Вы ведь уже все оплатили, говорит она и протягивает мне свою визитку, которую я тут же прячу. Теперь я отправляюсь в торговый центр «Парадиз» пить итальянский кофе, чтобы заглушить жжение имбирного чая, и развеять необычайную сонливость, которая обволакивает мое новое лицо, и еще чтобы купить себе новый костюм. Сумка с сувенирами остается лежать у вешалки.
КАК В ШВЕЦИИ (Перевод Е. Шуиной)
I
Перед самым отъездом в Швецию у матери лопнуло лицо.

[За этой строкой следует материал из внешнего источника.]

(** The world an intern leaves when it links its fresh symbol. *)
Record interned (w w' : World) (n : list Z) (p s : nat) : Prop := {
  in_name : s_name (sym_at w' s) = n;
  in_home : s_package (sym_at w' s) = Some p;
  in_own : find_own_symbol w' n p = Some s;
  in_exported : exported_p_nolock w' s p = bool_decide (p = cl_package_keyword);
  in_keyword : p = cl_package_keyword -> s_value (sym_at w' s) = Some SelfValue /\ sym_constant (sym_at w' s) = true;
  in_others : forall m u, ~ (m = n /\ u = p) -> resembles (lookup w m u) (lookup w' m u) }.

Lemma interned_plain w n p s : calm w -> is_Some (pkgs w !! p) -> hidden w s -> s_name (sym_at w s) = n -> lookup w n p = Absent ->
  p <> cl_package_keyword -> interned w (cl_package_add_symbol_cell w p s) n p s.
Proof.
  intros Hc Hp Hs Hn E Hk. destruct (lookup_absent _ _ _ _ E) as [Ho _]. pose proof (linked_add w p s n (cm_wf _ Hc) Hp Hs Hn Ho) as Hl. split.
  - by rewrite add_name.
  - by rewrite add_sym, decide_True by (done || apply Hs).
  - by rewrite (lk_own _ _ _ _ _ _ Hl), decide_True.
  - rewrite bool_decide_eq_false_2 by done. by apply not_exported_added.
  - done.
  - intros m u Hne. apply (intern_resolved morphos w _ p n s); [apply Hc|done|done|tauto].
Qed.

Что-то порвалось глубоко внутри, кровеносный сосуд, артерия, и из носа, как потом рассказывал отец, хлынула кровь, забрызгавшая все вокруг. Во всяком случае, дети обнаружили кровь повсюду, даже на кухне, в прихожей. Затем мать, видимо, направилась в ванную к умывальнику, прижимая носовой платок к лицу, он все еще лежал там, тяжелый от крови.

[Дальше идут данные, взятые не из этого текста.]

Lemma mapSet_NoDup k v m : NoDup (map fst m) -> NoDup (map fst (mapSet k v m)).
Proof.
  intros H. rewrite mapSet_keys. destruct (existsb _ m) eqn:E; [exact H|].
  apply NoDup_app. split; [exact H|]. split; [|apply NoDup_singleton].
  intros k' Hk' ->%list_elem_of_singleton.
  apply list_elem_of_fmap in Hk' as ([k0 v0] & Hk0 & Hin). simpl in Hk0. subst k0.
  assert (existsb (fun kv : string * Recipe => String.eqb kv.1 k) m = true);
    [|congruence].
  apply existsb_exists. exists (k, v0).
  split; [now apply list_elem_of_In|apply String.eqb_refl].
Qed.

Lemma mapSet_has_key k v m : k ∈ map fst (mapSet k v m).
Proof.
  rewrite mapSet_keys. destruct (existsb _ m) eqn:E.
  - apply existsb_exists in E as ([k0 v0] & Hin & Hk). simpl in Hk.
    apply String.eqb_eq in Hk. subst k0. apply list_elem_of_fmap.
    exists (k, v0). split; [reflexivity|now apply list_elem_of_In].
  - apply elem_of_app. right. apply list_elem_of_here.
Qed.

Lemma mapSet_keeps_keys k v m k' : k' ∈ map fst m -> k' ∈ map fst (mapSet k v m).
Proof.
  rewrite mapSet_keys. destruct (existsb _ m); [easy|].
  intros H. apply elem_of_app. now left.
Qed.

(** What the [Map] built from a list of recipes holds. *)
Record mapOf (l : list Recipe) (m : list (string * Recipe)) : Prop := mkMapOf {
  mo_nodup : NoDup (map fst m);
  mo_last : forall k v, (k, v) ∈ m ->
            title v = k
            /\ exists l1 l2, l = l1 ++ v :: l2 /\ k ∉ map title l2;
  mo_all : forall r, r ∈ l -> title r ∈ map fst m
}.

Они проснулись гораздо позже обычного, было уже совсем светло, и еще некоторое время нежились в постелях, звуки были не такие, как обычно с утра, а затем взглянули на часы и вскочили с кроватей. В доме никого, на кухне ни завтрака, ни записки, они стояли в прихожей и тихо переговаривались, затем принялись вытирать туалетной бумагой видневшиеся повсюду пятна крови, но их было слишком много.
Нам нужно в школу.
Сегодня не пойдем.
Думаешь... как ты думаешь, что случилось.
Пошли, нам пора в школу.
Они схватили свои ранцы, сестра еще успела намазать брату бутерброд, прежде чем они робко прикрыли за собой входную дверь.
Ты ключ взял.
Забыл.
Все равно, пошли в школу.
На них не сердились. Учителя спрашивали, что случилось. Дети беспомощно смотрели на учителей и пожимали плечами.
Дома никого не было.
Взяв детей с собой, один из учителей отправился звонить. Они покорно стояли в застекленном помещении школьной канцелярии, сюда приходили, только когда срочно требовалась помощь, но не может быть, чтобы их семье вдруг срочно потребовалась помощь, папа обязательно сказал бы им об этом или мама.

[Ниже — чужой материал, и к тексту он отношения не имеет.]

(** * A dense, index-addressed directed multigraph (graph.cpp)

    Shallow embedding of [struct Graph], of its four mutating functions
    [Graph_addNode], [Graph_addEdge], [Graph_removeEdge], [Graph_removeNode]
    and of [Graph_print], followed by the properties of the data structure.

    Conventions of the embedding:
    - [std::size_t] values are numbers of type [N]; the only arithmetic the
      source performs on them is the decrement [--n] under the guard
      [n > node], which cannot wrap around;
    - [std::vector<T>] is [list T]; an iterator is the offset (a [nat]) from
      [begin()];
    - the functions write their results through reference parameters; here
      they return the new graph together with the values written;
    - a call whose behaviour is undefined in C++ (indexing or erasing past the
      end of a vector) returns [None]. *)

From Stdlib Require Import NArith Floats Lia Ascii.
From stdpp Require Import base option list numbers strings.

#[local] Set Warnings "-inexact-float".

(** ** Status codes *)

Inductive GraphStatus : Set :=
  | GRAPH_SUCCESS
  | GRAPH_ERR_INVALID_PARENT
  | GRAPH_ERR_INVALID_NODE
  | GRAPH_ERR_INVALID_EDGE.

(** ** The vector operations the source uses *)

Module Vec.

(** [std::numeric_limits<std::size_t>::max()] on a 64-bit target. *)
Definition SIZE_MAX : N := 18446744073709551615%N.

(** [v.size()] *)
Definition size {A} (v : list A) : N := N.of_nat (length v).

(** [v.push_back(x)] and [v.emplace_back()] with [x] the fresh element. *)
Definition push_back {A} (v : list A) (x : A) : list A := v ++ [x].

(** [v[i]]: undefined past the end. *)
Definition at_ {A} (v : list A) (i : N) : option A := v !! N.to_nat i.

(** [v[i] = x], for an index already known to be in range. *)
Definition set {A} (v : list A) (i : N) (x : A) : list A :=
  <[N.to_nat i := x]> v.

(** [v.erase(v.begin() + pos)]: the iterator must be dereferenceable. *)
Definition erase {A} (v : list A) (pos : nat) : option (list A) :=
  if decide (pos < length v) then Some (delete pos v) else None.

(** [v.erase(first, v.end())] *)
Definition erase_to_end {A} (v : list A) (first : nat) : list A :=
  take first v.

(** [std::find(v.begin(), v.end(), x)]: the offset of the leftmost element
    equal to [x]; [None] stands for [v.end()]. *)
Fixpoint find (v : list N) (x : N) : option nat :=
  match v with
  | [] => None
  | y :: v' => if (y =? x)%N then Some 0 else S <$> find v' x
  end.

(** The elements [std::remove] keeps, in their order. *)
Fixpoint kept (v : list N) (x : N) : list N :=
  match v with
  | [] => []
  | y :: v' => if (y =? x)%N then kept v' x else y :: kept v' x
  end.

(** [std::remove(v.begin(), v.end(), x)]: the kept elements are moved to the
    front, the vector keeps its length, and the new logical end is
    returned.  What lies behind the new end is unspecified; as for a
    vector of integers in the usual implementations, it is left as it
    was. *)
Definition remove (v : list N) (x : N) : list N * nat :=
  let k := kept v x in (k ++ drop (length k) v, length k).

(** [std::for_each(v.begin(), v.end(), f)] with [f] taking its argument by
    reference. *)
Definition for_each {A} (f : A → A) (v : list A) : list A := map f v.

End Vec.

(** ** The graph *)

Record Graph : Type := mkGraph {
  node_data : list float;
  adj : list (list N)
}.

(** [Graph g;] : both vectors value-initialised. *)
Definition Graph_empty : Graph := mkGraph [] [].

(** ** The four mutating functions *)

(** [Graph_addNode(g, val, parent, out_node, status)]; the result carries
    the graph, [out_node] and [status]. *)
Definition Graph_addNode (g : Graph) (val : float) (parent : N)
  : option (Graph * N * GraphStatus) :=
  let new_index := Vec.size (node_data g) in
  let node_data1 := Vec.push_back (node_data g) val in
  let adj1 := Vec.push_back (adj g) [] in
  let out_node := new_index in
  if negb (parent =? Vec.SIZE_MAX)%N then
    if (parent <? new_index)%N then
      neighbors ← Vec.at_ adj1 parent;
      Some (mkGraph node_data1
              (Vec.set adj1 parent (Vec.push_back neighbors new_index)),
            out_node, GRAPH_SUCCESS)
    else
      Some (mkGraph node_data1 adj1, out_node, GRAPH_ERR_INVALID_PARENT)
  else
    Some (mkGraph node_data1 adj1, out_node, GRAPH_SUCCESS).

(** [Graph_addEdge(g, source, target, status)] *)
Definition Graph_addEdge (g : Graph) (source target : N)
  : option (Graph * GraphStatus) :=
  if (Vec.size (node_data g) <=? source)%N
     || (Vec.size (node_data g) <=? target)%N then
    Some (g, GRAPH_ERR_INVALID_EDGE)
  else
    neighbors ← Vec.at_ (adj g) source;
    Some (mkGraph (node_data g)
            (Vec.set (adj g) source (Vec.push_back neighbors target)),
          GRAPH_SUCCESS).

(** [Graph_removeEdge(g, source, target, status)] *)
Definition Graph_removeEdge (g : Graph) (source target : N)
  : option (Graph * GraphStatus) :=
  if (Vec.size (adj g) <=? source)%N then
    Some (g, GRAPH_ERR_INVALID_EDGE)
  else
    neighbors ← Vec.at_ (adj g) source;
    match Vec.find neighbors target with
    | Some it =>
        neighbors' ← Vec.erase neighbors it;
        Some (mkGraph (node_data g) (Vec.set (adj g) source neighbors'),
              GRAPH_SUCCESS)
    | None => Some (g, GRAPH_ERR_INVALID_EDGE)
    end.

(** The lambda [[node](std::size_t &n) { if (n > node) --n; }]. *)
Definition shift_down (node n : N) : N :=
  if (node <? n)%N then N.pred n else n.

(** The body of the loop [for (auto &neighbors : g.adj)] of
    [Graph_removeNode]. *)
Definition purge (node : N) (neighbors : list N) : list N :=
  let '(moved, new_end) := Vec.remove neighbors node in
  Vec.for_each (shift_down node) (Vec.erase_to_end moved new_end).

(** [Graph_removeNode(g, node, status)] *)
Definition Graph_removeNode (g : Graph) (node : N)
  : option (Graph * GraphStatus) :=
  if (Vec.size (node_data g) <=? node)%N then
    Some (g, GRAPH_ERR_INVALID_NODE)
  else
    node_data1 ← Vec.erase (node_data g) (N.to_nat node);
    adj1 ← Vec.erase (adj g) (N.to_nat node);
    Some (mkGraph node_data1 (map (purge node) adj1), GRAPH_SUCCESS).

(** ** Sequences of calls *)

Inductive Op : Type :=
  | AddNode (val : float) (parent : N)
  | AddEdge (source target : N)
  | RemoveEdge (source target : N)
  | RemoveNode (node : N).

(** One call: the graph it leaves behind and the status it reports (the
    [out_node] of [Graph_addNode] is dropped). *)
Definition call (o : Op) (g : Graph) : option (Graph * GraphStatus) :=
  match o with
  | AddNode val parent => (λ r, (r.1.1, r.2)) <$> Graph_addNode g val parent
  | AddEdge s t => Graph_addEdge g s t
  | RemoveEdge s t => Graph_removeEdge g s t
  | RemoveNode k => Graph_removeNode g k
  end.

(** The graph an operation leaves behind, whatever status it reports. *)
Definition run (o : Op) (g : Graph) : option Graph := fst <$> call o g.

(** [Graph_addNode] is the one function that changes the graph on every
    call. *)
Definition is_addNode (o : Op) : bool :=
  match o with AddNode _ _ => true | _ => false end.

(** States reachable from the empty graph. *)
Inductive reachable : Graph → Prop :=
  | reachable_empty : reachable Graph_empty
  | reachable_step o g g' :
      reachable g → run o g = Some g' → reachable g'.

(** ** The invariants of the data model *)

(** The number of nodes. *)
Definition node_count (g : Graph) : N := Vec.size (node_data g).

(** One adjacency list per node. *)
Definition adj_len_ok (g : Graph) : Prop :=
  length (adj g) = length (node_data g).

(** No adjacency list names a node that does not exist. *)
Definition targets_in_range (g : Graph) : Prop :=
  ∀ (i : nat) (neighbors : list N) (t : N),
    adj g !! i = Some neighbors → t ∈ neighbors → (t < node_count g)%N.

(** What is left of one adjacency list once node [k] is gone: the targets
    other than [k], in their order, those above [k] one lower, those below
    [k] as they were. *)
Definition renumbered (k : N) (neighbors neighbors' : list N) : Prop :=
  Forall2 (λ t t', ((k < t)%N → t' = (t - 1)%N) ∧ ((t < k)%N → t' = t))
    (filter (λ t, t ≠ k) neighbors) neighbors'.

(** The index under which node [i] is found once node [k] is gone. *)
Definition index_after (k : N) (i : nat) : nat :=
  if decide (i < N.to_nat k) then i else pred i.

(** ** [Graph_print] *)

(** What [Graph_print] hands to [std::cout], one item per [<<]: a string
    literal, a [std::size_t] or a [double].  How the stream formats a
    number is left to the stream. *)
Inductive Out : Type :=
  | OStr (s : string)
  | OSize (n : N)
  | ODouble (d : float).

(** The string literal ["\n"]. *)
Definition newline : string := String "010"%char EmptyString.

(** The body of the [std::for_each] over [g.adj[i]]. *)
Definition print_target (target : N) : list Out := [OSize target; OStr " "].

(** The line of node [i] with value [val] and adjacency list
    [neighbors]. *)
Definition print_line (i : nat) (val : float) (neighbors : list N)
  : list Out :=
  [OStr "Node "; OSize (N.of_nat i); OStr " ("; ODouble val; OStr ") -> "]
  ++ concat (map print_target neighbors)
  ++ [OStr newline].

(** One turn of the loop [for (i = 0; i < g.node_data.size(); ++i)]: it
    reads [g.node_data[i]] and [g.adj[i]]. *)
Definition print_node (g : Graph) (i : nat) : option (list Out) :=
  val ← Vec.at_ (node_data g) (N.of_nat i);
  neighbors ← Vec.at_ (adj g) (N.of_nat i);
  Some (print_line i val neighbors).

(** [Graph_print(g)]: the items written, in order. *)
Definition Graph_print (g : Graph) : option (list Out) :=
  lines ← mapM (print_node g) (seq 0 (length (node_data g)));
  Some (OStr ("Graph Nodes and Adjacency Lists:" +:+ newline)
        :: concat lines).

(** ** Several calls in a row *)

(** The calls [os] made one after the other: the final graph and the
    statuses reported, in order. *)
Fixpoint calls (os : list Op) (g : Graph)
  : option (Graph * list GraphStatus) :=
  match os with
  | [] => Some (g, [])
  | o :: os' =>
      r ← call o g;
      r' ← calls os' r.1;
      Some (r'.1, r.2 :: r'.2)
  end.

(** ** The two edge functions seen from the source's adjacency list *)

(** The source of a call of [Graph_addEdge] or [Graph_removeEdge]. *)
Definition edge_source (o : Op) : option N :=
  match o with
  | AddEdge source _ | RemoveEdge source _ => Some source
  | _ => None
  end.

(** ** The graph as a multiset of edges *)

(** How many times the edge [s -> t] is stored. *)
Definition edge_mult (g : Graph) (s : nat) (t : N) : nat :=
  match adj g !! s with
  | Some neighbors => length (filter (λ x, x = t) neighbors)
  | None => 0
  end.

(** The index node [j] had before node [k] was removed. *)
Definition index_before (k : N) (j : nat) : nat :=
  if decide (j < N.to_nat k) then j else S j.

(** The target that is renumbered to [t] when node [k] is removed. *)
Definition shift_up (k t : N) : N :=
  if (t <? k)%N then t else (t + 1)%N.

(** ** Sample graphs *)

(** Three nodes; node 0 has the edge to node 2 three times. *)
Definition sample_triple : Graph :=
  mkGraph [1.5%float; 2.5%float; 3.5%float] [[2; 2; 2]; []; [0]]%N.

(** Three nodes and the single edge 0 -> 2. *)
Definition sample_skip : Graph :=
  mkGraph [1.5%float; 2.5%float; 3.5%float] [[2]; []; []]%N.

(** Four nodes with repeated edges and a self-loop. *)
Definition sample_four : Graph :=
  mkGraph [1.5%float; 2.5%float; 3.5%float; 4.5%float]
    [[1; 3; 1; 2]; [0]; [1; 1]; [3; 0]]%N.

(** The states [main] goes through. *)
Definition main_root : Graph := mkGraph [1.23%float] [[]].
Definition main_child : Graph := mkGraph [1.23%float; 4.56%float] [[1%N]; []].

(** The scenario of [main]. *)
Example main_scenario :
  ∃ g1 g2 g3 g4 g5,
    Graph_addNode Graph_empty 1.23%float Vec.SIZE_MAX = Some (g1, 0%N, GRAPH_SUCCESS)
    ∧ Graph_addNode g1 4.56%float 0%N = Some (g2, 1%N, GRAPH_SUCCESS)
    ∧ adj g2 = [[1%N]; []]
    ∧ Graph_addEdge g2 0%N 1%N = Some (g3, GRAPH_SUCCESS)
    ∧ adj g3 = [[1%N; 1%N]; []]
    ∧ Graph_removeEdge g3 0%N 1%N = Some (g4, GRAPH_SUCCESS)
    ∧ adj g4 = [[1%N]; []]
    ∧ Graph_removeNode g4 1%N = Some (g5, GRAPH_SUCCESS)
    ∧ adj g5 = [[]] ∧ node_data g5 = [1.23%float].
Proof. repeat eexists. Qed.

(** ** Facts about the vector operations *)

Section vec_facts.
Implicit Types (v l : list N) (x t : N).

Lemma size_lt_lookup {A} (w : list A) (i : N) :
  (i < Vec.size w)%N ↔ is_Some (w !! N.to_nat i).
Proof. unfold Vec.size. rewrite lookup_lt_is_Some. lia. Qed.

Lemma size_push_back {A} (w : list A) (a : A) :
  Vec.size (Vec.push_back w a) = (Vec.size w + 1)%N.
Proof. unfold Vec.size, Vec.push_back. rewrite length_app. simpl. lia. Qed.

Lemma kept_filter v x : Vec.kept v x = filter (λ y, y ≠ x) v.
Proof.
  induction v as [|y v IH]; [done|]. simpl.
  destruct (N.eqb_spec y x) as [->|Hne].
  - rewrite filter_cons_False; [done|]. by intros ?.
  - rewrite filter_cons_True; [|done]. by rewrite IH.
Qed.

Lemma erase_remove v x :
  let '(moved, new_end) := Vec.remove v x in
  Vec.erase_to_end moved new_end = filter (λ y, y ≠ x) v.
Proof.
  unfold Vec.remove, Vec.erase_to_end. simpl.
  rewrite take_app_length. apply kept_filter.
Qed.

Lemma purge_filter_map node l :
  purge node l = shift_down node <$> filter (λ y, y ≠ node) l.
Proof.
  unfold purge. pose proof (erase_remove l node) as H.
  destruct (Vec.remove l node) as [moved new_end].
  unfold Vec.for_each. by rewrite H.
Qed.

Тогда они еще не знали, что мама три недели не сможет разговаривать, потому что ей затампонируют лицо, чтобы остановить кровотечение.
Отец прямиком из клиники пришел в школу, чтобы забрать их. Но они не хотели.
У нас же занятия. Еще два урока. Мы сразу придем.
Но отец не хотел оставлять их одних и сам не хотел оставаться один, не волнуйтесь, пойдемте со мной, но они волновались бы намного меньше, если б, как обычно, сидели в классе, встревоженный взгляд учителей больше их не беспокоил, казался уже почти нормальным, учителя, да и дети временами незаметно поглядывали на них, осторожно, а они делали загадочные лица.
Тебе же нужно на работу.
Сегодня нет.
Мы займемся чем-нибудь интересным?
Сегодня нет.
Когда они вернулись домой, отец мыл ванную комнату, но по недостатку опыта он все время что-нибудь упускал из виду.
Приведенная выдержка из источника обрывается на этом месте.